**TASK DESCRIPTION**: One part of the entries below is wanted: the lines from the one containing "- unfold handleLogout. admin_." through the one containing "Hint Resolve thruH_ownerCustomer : coin.". Write those out exactly and nothing else.
Start of RECORD EXTRACTS
(* ===== verification/AdminThrough.v ===== *)
(** * What the console's handlers take the database through

    [thruH] for every handler of [AdminAuth], [AdminSetup], [AdminRoutes] and
    [AdminTxns], from what the calls that write do. *)

From S2P Require Import Prelude GoBase Domain Codes Encoding Json Store Queries Reads Secrets Ledger Repo AdminRepo Via Services TxnQuery Api Auth Router AdminAuth AdminSetup AdminRoutes AdminTxns Webhook Through.
From stdpp Require Import base gmap list strings.
From Stdlib Require Import ZArith Lia.

Local Open Scope string_scope.
Local Open Scope Z_scope.

(** What the console writes besides what the handlers of the API do. *)
Class AdminWrites `{Platform} `{CodeProvider} (R : World -> World -> Prop) : Prop := {
  through_customer : forall m u, thruM R (CreateCustomer m u);
  through_account : forall a, thruM R (Repository.CreateAccount a);
  through_capabilities : forall no d c t, thruM R (Repository.UpdateAccountCapabilities no d c t);
  through_ensureUser : forall u p, thruM R (AdminRepository.EnsureAdminUser u p);
  through_createUser : forall u p, thruM R (AdminRepository.CreateAdminUser u p);
  through_setupState : thruM R AdminRepository.GetAdminSetupState;
  through_progress : forall u m, thruM R (AdminRepository.SaveAdminSetupProgress u m);
  through_initialized : forall u m, thruM R (AdminRepository.MarkAdminSetupInitialized u m)
}.
(** And the audit log, for the request of the context [c]. *)
Class Audits {PT : PgText} (R : World -> World -> Prop) (c : Context) : Prop := {
  through_audit : forall e, RequestID e = x_requestID c -> thruM R (AdminRepository.InsertAdminAuditLog e)
}.

#[export] Hint Resolve through_customer through_account through_capabilities through_ensureUser through_createUser
  through_setupState through_progress through_initialized : coin.

(** ** Reads *)

Section Reads.
Context {PF : Platform} {PT : PgText}.

Lemma keeps_getUser n : keeps (AdminRepository.GetAdminUserByUsername n).
Proof. unfold AdminRepository.GetAdminUserByUsername, Repository.found_err. keep. Qed.
Lemma keeps_GetCustomerByOutUserID m u : keeps (Repository.GetCustomerByOutUserID m u).
Proof. unfold Repository.GetCustomerByOutUserID, Repository.found. keep. Qed.
Lemma keeps_stats m : keeps (AdminRepository.GetAdminDashboardStats m).
Proof. unfold AdminRepository.GetAdminDashboardStats. keep. Qed.
Lemma keeps_bookSum no : keeps (AdminRepository.GetAccountBookBalanceSum no).
Proof. unfold AdminRepository.GetAccountBookBalanceSum. keep. Qed.
Lemma keeps_availableSum no : keeps (AdminRepository.GetAvailableAccountBookBalanceSum no).
Proof. unfold AdminRepository.GetAvailableAccountBookBalanceSum. keep. Qed.
Lemma keeps_customerByNo m no : keeps (AdminRepository.GetCustomerByNo m no).
Proof. unfold AdminRepository.GetCustomerByNo, Repository.found_err. keep. Qed.
Lemma keeps_outboxEvents f : keeps (AdminRepository.ListOutboxEventsForAdmin f).
Proof. unfold AdminRepository.ListOutboxEventsForAdmin. keep. Qed.
Lemma keeps_auditLogs f : keeps (AdminRepository.ListAdminAuditLogs f).
Proof. unfold AdminRepository.ListAdminAuditLogs. keep. Qed.
Lemma keeps_merchantList c n : keeps (AdminRepository.ListMerchantsForAdmin c n).
Proof. unfold AdminRepository.ListMerchantsForAdmin. keep. Qed.
Lemma keeps_customerList f : keeps (AdminRepository.ListCustomersForAdmin f).
Proof. unfold AdminRepository.ListCustomersForAdmin. keep. Qed.
Lemma keeps_accountList f : keeps (AdminRepository.ListAccountsForAdmin f).
Proof. unfold AdminRepository.ListAccountsForAdmin. keep. Qed.
Lemma keeps_IssueTokenPair m u : keeps (IssueTokenPair m u).
Proof. unfold IssueTokenPair. keep. Qed.
Lemma keeps_ParseAndValidate m t e : keeps (ParseAndValidate m t e).
Proof. unfold ParseAndValidate. keep. Qed.
Lemma keeps_adminMiddleware m rid q : keeps (adminMiddleware m rid q).
Proof. unfold adminMiddleware. keep. apply keeps_ParseAndValidate. Qed.
Lemma keeps_adminAdmitted m rid q r : keeps (adminAdmitted m rid q r).
Proof. unfold adminAdmitted. keep. apply keeps_adminMiddleware. Qed.
End Reads.

#[export] Hint Resolve keeps_getUser keeps_GetCustomerByOutUserID keeps_stats keeps_bookSum keeps_availableSum keeps_customerByNo keeps_outboxEvents
  keeps_auditLogs keeps_merchantList keeps_customerList keeps_accountList keeps_IssueTokenPair keeps_ParseAndValidate
  keeps_adminMiddleware keeps_adminAdmitted generate_keeps : coin.

(** ** Handlers *)

Section Handlers.
Context {PF : Platform} {PT : PgText} {CP : CodeProvider} {SC : SecretCipher} {BC : Bcrypt} {UL : UUIDLib}
  {AB : AdminBinding} {D : Type} {TD : TransferDispatcher D}.
Context (R : World -> World -> Prop) {PR : Passage R}.
Context (h : AdminHandler) (c : Context) (user : option string).

Hint Resolve thruH_now thruH_writeError thruH_writeSuccess thruH_writeCreated thruH_contextMerchant thruH_knownMerchant
  thruH_bound thruH_existingAccount thruH_time thruH_resolveUser thruH_resolveRoute thruH_expiryDay thruH_checkCopy
  thruH_listed thruH_refundError thruH_enqueue : coin.

Lemma thruH_orInternal {A} msg (m : M A) : thruM R m -> thruH R (orInternal c msg m : @H D A).
Proof. intros Hm. unfold orInternal. thru_. Qed.
Hint Resolve thruH_orInternal : coin.
Lemma thruH_internal_keeps {A} msg (m : M A) : keeps m -> thruH R (orInternal c msg m : @H D A).
Proof. intros Hm. by apply thruH_orInternal, thruM_keeps. Qed.
Hint Resolve thruH_internal_keeps : coin.
Lemma thruH_adminConfigured {A} b (f : unit -> @H D A) : thruH R (f tt) -> thruH R (bindH (adminConfigured c b) f).
Proof. intros Hf. by apply thruH_reject. Qed.
Lemma thruH_adminPageSize : thruH R (pageSizeParam c : @H D _).
Proof. unfold pageSizeParam. thru_. Qed.
Lemma thruH_param n : thruH R (param c n : @H D _).
Proof. unfold param. thru_. Qed.
Lemma thruH_cursorParam : thruH R (cursorParam c : @H D _).
Proof. unfold cursorParam. thru_. Qed.
Lemma thruH_adminQueryStore : thruH R (adminQueryStore h c : @H D _).
Proof. unfold adminQueryStore. thru_. Qed.
Lemma thruH_shownTxn i : thruH R (shownTxn c i : @H D _).
Proof. unfold shownTxn. thru_. Qed.
Lemma thruH_customerNotFound {A} : thruH R (customerNotFound c : @H D A).
Proof. unfold customerNotFound. thru_. Qed.
Lemma thruH_adminEnqueue t : thruH R (adminEnqueueTxn h t : @H D _).
Proof. unfold adminEnqueueTxn. thru_. Qed.
Lemma thruH_writeSubmitError e : thruH R (writeSubmitError c e : @H D _).
Proof. unfold writeSubmitError. thru_. Qed.
Hint Resolve thruH_adminPageSize thruH_param thruH_cursorParam thruH_adminQueryStore thruH_shownTxn thruH_customerNotFound
  thruH_adminEnqueue thruH_writeSubmitError : coin.

(** [thru_], past the check that the handler is configured too. *)
Ltac admin_ := repeat first [apply thruH_adminConfigured | progress thru_].

(** *** Handlers that only read *)

Definition adminReads (r : AdminRoute) : bool :=
  match r with
  | ALogin | ARefresh | AMe | ALogout | ADashboard | AListMerchants | AGetMerchant | AGetWebhook | AListCustomers
  | AGetCustomer | AListAccounts | AGetBalance | AGetTxn | AGetTxnByOutTradeNo | AListTransactions | AListOutbox
  | AListAudit => true
  | _ => false
  end.

Lemma thruH_issueTokens m u : thruH R (issueTokens m c u : @H D _).
Proof. unfold issueTokens. admin_. Qed.
Lemma thruH_activeUser u msg : thruH R (activeUser c u msg : @H D _).
Proof. unfold activeUser. admin_. Qed.
Lemma thruH_bookSums a no : thruH R (bookSums c a no : @H D _).
Proof. unfold bookSums. admin_. Qed.
Hint Resolve thruH_issueTokens thruH_activeUser thruH_bookSums : coin.

Lemma thru_adminReads m q r : adminReads r = true -> thruH R (adminHandler h m c user q r : @H D _).
Proof using All.
  destruct r; try done; intros _; unfold adminHandler.
  - unfold handleLogin. admin_.
  - unfold handleRefresh. admin_.
  - unfold handleAdminMe. admin_.
  - unfold handleLogout. admin_.
  - unfold handleDashboardOverview. admin_.
  - unfold handleAdminListMerchants. admin_.
  - unfold handleAdminGetMerchant. admin_.
  - unfold handleAdminGetWebhookConfig. admin_.
  - unfold handleAdminListCustomers. admin_.
  - unfold handleAdminGetCustomerByOutUserID. admin_.
  - unfold handleAdminListAccounts. admin_.
  - unfold handleAdminGetAccountBalance. admin_.
  - unfold handleAdminGetTxnByNo. admin_.
  - unfold handleAdminGetTxnByOutTradeNo. admin_.
  - unfold handleAdminListTransactions. admin_.
  - unfold handleAdminListOutboxEvents. admin_.
  - unfold handleAdminListAuditLogs. admin_.
Qed.

(** *** Handlers that write *)

Context {WR : Writes R} {AW : AdminWrites R}.

Lemma thruM_setupUser u p : thruM R (setupUser u p).
Proof. unfold setupUser. via_. Qed.
Lemma thruM_setupMerchant u n d : thruM R (setupMerchant u n d).
Proof. unfold setupMerchant. via_. Qed.
Hint Resolve thruM_setupUser thruM_setupMerchant : coin.
Lemma thruM_initializeBody q : thruM R (initializeBody q).
Proof. unfold initializeBody. via_. Qed.
Lemma thruM_lock {A} (m : M A) : thruM R m -> thruM R (AdminRepository.WithAdminSetupLock m).
Proof. intros Hm. unfold AdminRepository.WithAdminSetupLock. via_. Qed.
Hint Resolve thruM_initializeBody thruM_lock : coin.

Lemma thruH_ownerCustomer m u no : thruH R (ownerCustomer c m u no : @H D _).
Proof. unfold ownerCustomer. admin_. Qed.
Hint Resolve thruH_ownerCustomer : coin.
Lemma thruH_newOwner q : thruH R (newOwner c q : @H D _).
Proof. unfold newOwner. admin_. Qed.
Lemma thruH_adminCreditTarget m a u : thruH R (creditTarget c m a u : @H D _).
Proof. unfold creditTarget. admin_. Qed.
Lemma thruM_newNo m t : thruM R (NewAccountNo m t).
Proof. apply (thruM_keeps _). intros w. by destruct (NewAccountNo_frame m t w) as [-> _]. Qed.
Hint Resolve thruH_newOwner thruH_adminCreditTarget thruM_newNo : coin.

Lemma thruH_checkSubmission m o t r n : thruH R (checkSubmission c m o t r n : @H D _).
Proof. unfold checkSubmission. admin_. Qed.
Hint Resolve thruH_checkSubmission : coin.
Lemma thru_setup m q r : r = ASetupStatus \/ r = ASetupInitialize -> thruH R (adminHandler h m c user q r : @H D _).
Proof using All. intros [-> | ->]; unfold adminHandler, handleStatus, handleInitialize; admin_. Qed.

Context {AU : Audits R c}.

Lemma thruH_audit a t i m p : thruH R (audit h c user a t i m p : @H D _).
Proof. unfold audit. admin_. apply (thruH_lift R), (through_audit (c := c)). done. Qed.
Hint Resolve thruH_audit : coin.

Lemma thruH_adminSubmit req a p (f : error -> @H D Response) :
  (RqStatus req = "" \/ RqStatus req = TxnStatusInit) /\ RqRefundableAmount req <= RqAmount req ->
  (forall e, thruH R (f e)) -> thruH R (adminSubmit h c user req a p f).
Proof using All.
  intros Hq Hf. unfold adminSubmit. apply thruH_bind; [done|by apply thruH_lift, through_submit|]. admin_.
Qed.
Lemma thru_adminHandler m q r : thruH R (adminHandler h m c user q r : @H D _).
Proof using All.
  destruct (adminReads r) eqn:Er; [by apply thru_adminReads|].
  destruct r; try done; try (apply thru_setup; by auto); unfold adminHandler.
  - unfold handleAdminCreateMerchant. admin_.
  - unfold handleAdminPatchMerchantFeatures. admin_.
  - unfold handleAdminRotateMerchantSecret. admin_.
  - unfold handleAdminPutWebhookConfig. admin_.
  - unfold handleAdminCreateCustomer. admin_.
  - unfold handleAdminCreateAccount. admin_.
  - unfold handleAdminPatchAccountCapability. admin_.
  - unfold handleAdminCredit. admin_. all: apply thruH_adminSubmit; [split; [by right|simpl; lia]|auto with coin].
  - unfold handleAdminDebit. admin_. all: apply thruH_adminSubmit; [split; [by right|simpl; lia]|auto with coin].
  - unfold handleAdminTransfer. admin_. all: apply thruH_adminSubmit; [split; [by right|simpl; lia]|auto with coin].
  - unfold handleAdminRefund. admin_. apply thruH_adminSubmit; [|auto with coin]. split; [by right|].
    simpl in *. bools. lia.
Qed.
End Handlers.

(** ** Requests *)

Section Requests.
Context {PF : Platform} {PT : PgText} {CP : CodeProvider} {SC : SecretCipher} {BC : Bcrypt} {UL : UUIDLib}
  {AB : AdminBinding} {D : Type} {TD : TransferDispatcher D}.
Context (R : World -> World -> Prop) {PR : Passage R}.

Lemma through_serveAdmin console r q (s : D) w :
  (forall h m c user, thruH R (adminHandler h m c user q r : @H D _)) -> R w (serveAdmin console r q s w).1.2.
Proof using All.
  intros Hh. unfold serveAdmin. destruct console as [[h m]|]; [|done].
  pose proof (passage_db _ _ (keeps_RequestID q w) : R w _) as H1. destruct (RequestIDMiddleware q w) as [w1 [e|rid]]; [done|].
  pose proof (passage_db _ _ (keeps_adminAdmitted m rid q r w1) : R w1 _) as H2.
  destruct (adminAdmitted m rid q r w1) as [w2 [e|[resp|u]]]; simpl in *.
  1, 2: by etrans.
  specialize (Hh h m (mkContext rid None (q_param q) (q_query q)) u s w2). unfold runH.
  destruct (adminHandler _ _ _ _ _ _ s w2) as [[s3 w3] [resp|resp]]; simpl in *; by do 2 (etrans; [done|]).
Qed.
End Requests.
End of RECORD EXTRACTS
**SOLVED PROBLEM**:
  - unfold handleLogout. admin_.
  - unfold handleDashboardOverview. admin_.
  - unfold handleAdminListMerchants. admin_.
  - unfold handleAdminGetMerchant. admin_.
  - unfold handleAdminGetWebhookConfig. admin_.
  - unfold handleAdminListCustomers. admin_.
  - unfold handleAdminGetCustomerByOutUserID. admin_.
  - unfold handleAdminListAccounts. admin_.
  - unfold handleAdminGetAccountBalance. admin_.
  - unfold handleAdminGetTxnByNo. admin_.
  - unfold handleAdminGetTxnByOutTradeNo. admin_.
  - unfold handleAdminListTransactions. admin_.
  - unfold handleAdminListOutboxEvents. admin_.
  - unfold handleAdminListAuditLogs. admin_.
Qed.

(** *** Handlers that write *)

Context {WR : Writes R} {AW : AdminWrites R}.

Lemma thruM_setupUser u p : thruM R (setupUser u p).
Proof. unfold setupUser. via_. Qed.
Lemma thruM_setupMerchant u n d : thruM R (setupMerchant u n d).
Proof. unfold setupMerchant. via_. Qed.
Hint Resolve thruM_setupUser thruM_setupMerchant : coin.
Lemma thruM_initializeBody q : thruM R (initializeBody q).
Proof. unfold initializeBody. via_. Qed.
Lemma thruM_lock {A} (m : M A) : thruM R m -> thruM R (AdminRepository.WithAdminSetupLock m).
Proof. intros Hm. unfold AdminRepository.WithAdminSetupLock. via_. Qed.
Hint Resolve thruM_initializeBody thruM_lock : coin.

Lemma thruH_ownerCustomer m u no : thruH R (ownerCustomer c m u no : @H D _).
Proof. unfold ownerCustomer. admin_. Qed.
Hint Resolve thruH_ownerCustomer : coin.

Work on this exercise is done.